Do men have biological clocks? My father didn’t start his family until 35, and he never has pressured me to even start thinking about kids, which is understandable since I’m years away from my 35th birthday. Most of the time, as long as I eat marginally good, exercise regularly, and practice safe sex, I assume that I’ll be able to procreate well into old age.
Conversely, society places lots of pressure on women to maintain their fertility, constantly reminding them of their duty to maintain their womb’s efficacy. Well meaning conferences, with names like “Womb-Wellness” or “Love Thy Vag,” pop up everywhere alongside countless magazine articles and books about increasing or maintaining female fertility.
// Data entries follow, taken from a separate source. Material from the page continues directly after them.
(** * Inventory-system-backend: the slip routes (routes/slips.js)

    A shallow embedding of the sale-slip handlers: POST /api/slips (create),
    PUT /api/slips/:id (edit and cancellation) and DELETE /api/slips/:id,
    together with the pricing of a product line, over an explicit model of
    the three MongoDB collections the handlers touch (items, slips, income);
    then the reading of a slip, the item routes that write stock
    (routes/items.js) and the customer history (routes/customerHistory.js).

    Conventions.
    - JavaScript numbers are modelled as [Z]: quantities and prices are
      integer amounts, on which the arithmetic of the handlers is exact (up
      to 2^53).  Amounts with a fractional part, on which the floating-point
      arithmetic of the handlers rounds, are outside the model.
    - A request field that may be missing is an [option]; [None] is
      [undefined].  The operator [a || b] is modelled on each type by its
      falsy values: [undefined], the empty string and the number 0.  A field
      that is read as an array ([products]) is an array or is missing.
    - An identifier is one the driver accepts: with a malformed [:id] the
      lookup by identifier throws before any document is read or written,
      and the route answers with an error; that path is left out.
    - A collection is the list of its documents in the store's natural
      order; [findOne] returns the first document matching the filter.
    - [new Date()] is an input of the handlers ([Env.now]); so are the
      [_id] and [slipNumber] the Slip and Income models (which are not part
      of the routes file) give to a new document. *)

From Stdlib Require Import ZArith List String Ascii Bool Lia DecimalString.
Import ListNotations.

Local Open Scope string_scope.
Local Open Scope list_scope.
Local Open Scope Z_scope.

(** ** JavaScript values *)

Definition ObjectId := string.
Definition Date := Z.

(** Truthiness of an optional string: [undefined] and [''] are falsy. *)
Definition truthy (s : option string) : bool :=
  match s with
  | Some (String _ _) => true
  | _ => false
  end.

(** Truthiness of an optional number: [undefined] and [0] are falsy. *)
Definition truthyN (n : option Z) : bool :=
  match n with
  | Some z => negb (z =? 0)
  | None => false
  end.

(** [a || b] on optional strings. *)
Definition orS (a b : option string) : option string :=
  if truthy a then a else b.

(** [a || 'lit'] : the result is a string. *)
Definition orLit (a : option string) (lit : string) : string :=
  match a with
  | Some (String c s) => String c s
  | _ => lit
  end.

(** [a || b] on optional numbers. *)
Definition orN (a b : option Z) : option Z :=
  if truthyN a then a else b.

(** [a || 0] : the result is a number. *)
Definition orZero (a : option Z) : Z :=
  match a with
  | Some z => if (z =? 0) then 0 else z
  | None => 0
  end.

(** A number inside a template literal. *)
Definition showZ (z : Z) : string := NilZero.string_of_int (Z.to_int z).

(** An optional string inside a template literal. *)
Definition showS (s : option string) : string :=
  match s with
  | Some x => x
  | None => "undefined"
  end.

(** ** Documents *)

Module DiscountType.
Inductive t := none | bulk | manual.

Definition eqb (a b : t) : bool :=
  match a, b with
  | none, none | bulk, bulk | manual, manual => true
  | _, _ => false
  end.
End DiscountType.

(** An element [p] of [req.body.products]. *)
Module ReqProduct.
Record t := mk {
  productName : option string;
  itemName : option string;
  quantity : Z;
  basePrice : option Z;
  unitPrice : option Z;
  price : option Z;
  productType : option string;
  coverType : option string;
  plateCompany : option string;
  bikeName : option string;
  plateType : option string;
  formCompany : option string;
  formType : option string;
  formVariant : option string;
  category : option string;
  subcategory : option string;
  company : option string
}.
End ReqProduct.

(** A priced line, as the handlers build it for [slip.products].  The PUT
    handler builds lines without the three form fields: they are [None]
    there. *)
Module SlipProduct.
Record t := mk {
  productName : option string;
  productType : string;
  coverType : string;
  plateCompany : string;
  bikeName : string;
  plateType : string;
  formCompany : option string;
  formType : option string;
  formVariant : option string;
  quantity : Z;
  basePrice : Z;
  unitPrice : Z;
  discountAmount : Z;
  discountType : DiscountType.t;
  totalPrice : Z;
  category : string;
  subcategory : string;
  company : string
}.
End SlipProduct.

(** ** The pricing of a line *)

Definition bulkDiscountTypes : list string :=
  ["Aster Cover"; "Without Aster Cover"; "Calendar Cover"].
Above all, our biology suggests that many of us have strong, innate desires to reproduce, so it would seem that both, men and women, should take care of their reproductive juices, especially nowadays, when it’s common for people to start their nuclear families at a later age.
A new study focused its research on older men’s ability to maintain quality sperm. It turns out that as men age they can keep up with younger counterparts if they adhere to healthy eating practices, specifically focusing on micronutrients such as vitamins C and E, zinc, and folate.
Scientists at the U.S. Department of Energy’s Lawrence Berkeley National Laboratory (Berkeley Lab) published their findings in the online journal Fertility and Sterility.
According to Science Blog, their research comes as result of more men over 35 having children, increasing the likelihood of sperm DNA fragmentation, chromosomal rearrangements, and DNA strand damage. Many are starting to link the rise in children born with autism to men who have damaged sperm as result of their advanced age.
Although the study polled men whose ages ranged from 20 to 80-years-old with the average age being 44 to see where their vitamin intake was at before the research began, once the participants ingested higher levels of specific vitamins, all the men who were over 35 showed remarkable sperm regeneration.
The scientists analyzed the data several ways and came up with the same result each time: A diet high in antioxidants and micronutrients may decrease the risk of producing sperm with DNA damage, especially in older men.
This news seems to bode well for folks who love to eat their leafy green vegetables. Kale is one of the best sources of vitamin C while sesame seeds are a powerful source of zinc. Moreover, one can bathe his insides with vitamin E by eating sunflower seeds. And don’t forget that legumes, such as lentils and beans, and spinach are all excellent sources of folate.